Bakterielle Multiresistenz
Schon seit Jahrzehnten werden (Mundhöhlen-)Infekte mit Antibiotika behandelt, aber dennoch stellen Infektionskrankheiten für die
Weltgesundheit weiterhin ein großes Problem dar. Durch die zunehmende Gefahr, die von multiresistenten Bakterien ausgeht, entsteht
notwendigerweise eine Verschiebung der Behandlungsstrategie in Richtung Probiotika. Bei der Prävention und Behandlung von
Mundkrankheiten mit probiotischen Bakterien kann dadurch Terrain gewonnen werden in der Bekämpfung von Infektionskrankheiten
allgemein.
Allgemeine Gesundheit
Epidemiologische Untersuchungen zeigen immer mehr, dass ein Zusammenhang besteht zwischen Mundkrankheiten und der allgemeinen
Gesundheit. Die Translokation von Mikroorganismen aus dem Mund in den Blutkreislauf kann in der Ätiologie verschiedener
systemischer Erkrankungen ein Faktor sein. Die Rolle von Laktobazillen zur Förderung der Mundgesundheit beschränkt sich daher auch
nicht auf die oben genannten Indikationen. Die Kombination der in dieser Monografie aufgeführten Laktobazillen sorgt durch optimale
Synergie für einzigartige Effekte in der Wiederherstellung der Mundflora und bietet durch verschiedene Wirkungsmechanismen eine
breite Anwendbarkeit in der Prävention und Erhaltung der allgemeinen Gesundheit.
KONTRAINDIKATIONEN
Die in Probiotika verwendeten Bakterienstämme werden, basierend auf einer "history of safe use", für sicher erachtet. Außerdem evaluiert
die Europäische Behörde für Lebensmittelsicherheit (EFSA) jedes Jahr die neuen wissenschaftlichen Daten, die auch Untersuchungen an
Kleinkindern und Neugeborenen mit einschließen, und verarbeitet ihre Ergebnisse in der sogenannten QPS-Liste sicherer Stämme.
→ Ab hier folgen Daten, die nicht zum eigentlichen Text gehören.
(* ===== verification/Uvm.v ===== *)
(** * Address spaces (the user half of src/kernel/vm.c)

    What [uvmcreate], [uvmalloc], [uvmdealloc], [uvmcopy] and [uvmfree] do to
    an address space, seen as the partial function from virtual addresses to
    page flags and contents that its page table encodes, and to the pool of
    physical pages: every page is free, a page-table page or a user page. *)

From S2P Require Import Prelude Mem Riscv Kalloc Vm.

Section Uvm.
Context `{KernelSymbols} {E : Type}.

Abbreviation MM := (M E machine).

(** ** The abstract address space *)

Definition lpage (m : gmap Z byte) (pt va : Z) : option Z :=
  let e := pte_at m pt va in if has e PTE_V then Some (PTE2PA e) else None.

Definition uview (m : gmap Z byte) (pt va : Z) : option (Z * byte) :=
  pa ← lpage m pt va; Some (PTE_FLAGS (pte_at m pt va), ld8 m (pa + va mod PGSIZE)).

Definition is_table (m : gmap Z byte) (pt p : Z) : Prop :=
  ∃ id, tableid_ok id ∧ table m pt id = Some p.

(** the pages an address space is made of; the pages mapped at TRAPFRAME and
    TRAMPOLINE belong to others *)
Definition owns (m : gmap Z byte) (pt p : Z) : Prop :=
  is_table m pt p ∨ ∃ va, 0 ≤ va < TRAPFRAME ∧ lpage m pt va = Some p.

Record aspace (m : gmap Z byte) (pt : Z) (free : list Z) : Prop := {
  as_pt : pt_ok m pt free;
  as_ptr : ptrs_ok m pt;
  as_page va pa : 0 ≤ va < TRAPFRAME → lpage m pt va = Some pa →
    valid_page pa ∧ pa ∉ free ∧ ¬ is_table m pt pa;
  as_leaf va : 0 ≤ va < TRAPFRAME → has (pte_at m pt va) PTE_V = true →
    PTE_FLAGS (pte_at m pt va) ≠ PTE_V;
  as_inj va va' pa : 0 ≤ va < TRAPFRAME → 0 ≤ va' < TRAPFRAME →
    lpage m pt va = Some pa → lpage m pt va' = Some pa → va / PGSIZE = va' / PGSIZE;
  as_top va : TRAPFRAME ≤ va < MAXVA → has (pte_at m pt va) PTE_U = false
}.

Lemma TRAPFRAME_val : TRAPFRAME = 274877898752.
Proof. done. Qed.
Lemma MAXVA_val : MAXVA = 274877906944.
Proof. done. Qed.

Lemma owns_page m pt free p : aspace m pt free → owns m pt p → valid_page p ∧ p ∉ free.
Proof.
  intros Has [(id & Hid & Ht)|(va & Hva & Hp)].
  - by apply (pt_page _ _ _ (as_pt _ _ _ Has) id).
  - by destruct (as_page _ _ _ Has va p Hva Hp) as (? & ? & _).
Qed.

Lemma lpage_page m pt va va' :
  0 ≤ va → 0 ≤ va' → va / PGSIZE = va' / PGSIZE →
  pte_at m pt va = pte_at m pt va' ∧ lpage m pt va = lpage m pt va'.
Proof.
  intros Hva Hva' He. assert (Hpx : ∀ l, PX l va = PX l va') by (by apply PX_page).
  unfold lpage, pte_at, leaf_addr. by rewrite !Hpx.
Qed.

(** ** Frame: an address space only depends on the pages it owns *)

Lemma aspace_frame m m' pt free free' :
  aspace m pt free →
  (∀ p x, owns m pt p → in_page p x → ld8 m' x = ld8 m x) →
  (∀ p, owns m pt p → p ∉ free') →
  aspace m' pt free' ∧ (∀ p, owns m' pt p ↔ owns m pt p) ∧
  (∀ va, pte_at m' pt va = pte_at m pt va) ∧
  (∀ va, 0 ≤ va < TRAPFRAME → uview m' pt va = uview m pt va).
Proof.
  intros Has Hm Hf.
  destruct (tables_ext m m' pt) as (Htab & Hpte & Hptr).
  { intros id t x Hid Ht. apply Hm. left. by exists id. }
  assert (Hl : ∀ va, lpage m' pt va = lpage m pt va) by (intros; unfold lpage; by rewrite Hpte).
  assert (Hist : ∀ p, is_table m' pt p ↔ is_table m pt p).
  { intros p. unfold is_table. f_equiv. intros id. split; intros [Hid Ht]; (split; [done|]);
      [by rewrite <- Htab|by rewrite Htab]. }
  assert (Hown : ∀ p, owns m' pt p ↔ owns m pt p).
  { intros p. unfold owns. rewrite Hist. f_equiv. f_equiv. intros va. by rewrite Hl. }
  split_and!; [constructor| | |]; try done.
  - constructor.
    + intros id t Hid Ht. rewrite Htab in Ht by done. split.
      * by apply (pt_page _ _ _ (as_pt _ _ _ Has) id).
      * apply Hf. left. by exists id.
    + intros id id' t Hid Hid'. rewrite !Htab by done. by apply Has.
  - apply Hptr, Has.
  - intros va pa Hva. rewrite Hl, Hist. intros Hp.
    destruct (as_page _ _ _ Has va pa Hva Hp) as (? & _ & ?). split_and!; [done| |done].
    apply Hf. right. by exists va.
  - intros va. rewrite Hpte. apply Has.
  - intros va va' pa. rewrite !Hl. apply Has.
  - intros va. rewrite Hpte. apply Has.
  - intros va Hva. unfold uview. rewrite Hl, Hpte.
    destruct (lpage m pt va) as [pa|] eqn:El; cbn; [|done]. do 2 f_equal.
    apply (Hm pa); [right; by exists va|]. unfold in_page, PGSIZE. dlia.
Qed.

(** ** Steps of an address space *)

Record as_step (pt : Z) (s : machine) (free : list Z) (s' : machine) (free' : list Z) : Prop := {
  st_kmem : kmem_ok s' free';
  st_as : aspace (ram s') pt free';
  st_own p : p ∈ free' ∨ owns (ram s') pt p ↔ p ∈ free ∨ owns (ram s) pt p;
  st_frame x : (∀ p, p ∈ free ∨ owns (ram s) pt p → ¬ in_page p x) → ld8 (ram s') x = ld8 (ram s) x;
  st_top va : TRAPFRAME ≤ va < MAXVA → pte_at (ram s') pt va = pte_at (ram s) pt va
}.

Lemma as_step_refl pt s free : kmem_ok s free → aspace (ram s) pt free → as_step pt s free s free.
Proof. by constructor. Qed.

Lemma as_step_trans pt s1 f1 s2 f2 s3 f3 :
  as_step pt s1 f1 s2 f2 → as_step pt s2 f2 s3 f3 → as_step pt s1 f1 s3 f3.
Proof.
  intros H1 H2. constructor; [apply H2..| | |].
  - intros p. by rewrite (st_own _ _ _ _ _ H2), (st_own _ _ _ _ _ H1).
  - intros x Hx. rewrite (st_frame _ _ _ _ _ H2).
    + by apply (st_frame _ _ _ _ _ H1).
    + intros p Hp. apply Hx. by apply (st_own _ _ _ _ _ H1).
  - intros va Hva. by rewrite (st_top _ _ _ _ _ H2), (st_top _ _ _ _ _ H1).
Qed.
Obwohl eine Reihe von Stämmen spezifisch bei Schwangeren und Neugeborenen untersucht wurden, sind bisher nur wenig Daten zu den
kurz- und langfristigen Wirkungen anderer Laktobazillen auf Schwangere und Säuglinge bekannt. Bei Personen mit geschwächtem
Immunsystem und bei Patienten mit ernsthaften Darmproblemen ist eventuell Vorsicht angebracht. Wenden Sie sich hierzu an Ihren Arzt.
NEBENWIRKUNGEN
Von Laktobazillen sind keine nennenswerten Nebenwirkungen bekannt. Zu Beginn der Behandlung können harmlose gastrointestinale
Effekte wie Völlegefühl und leichte Darmkrämpfe auftreten.
INTERAKTION
Wechselwirkungen mit Antibiotika sind möglich. Fragen Sie hierzu bitte Ihren Arzt oder Apotheker.
ANWENDUNG
Bei probiotischen Laktobazillen in einer Mundspülung ist die Kontaktdauer mit dem Mundepithel sehr wichtig. Eine Spüldauer von
mindestens 10 Minuten wird empfohlen, wobei die gesamte Menge nach und nach ausgetrunken wird.
Zeit der Einnahme: am besten vor dem Schlafengehen (ante noctem).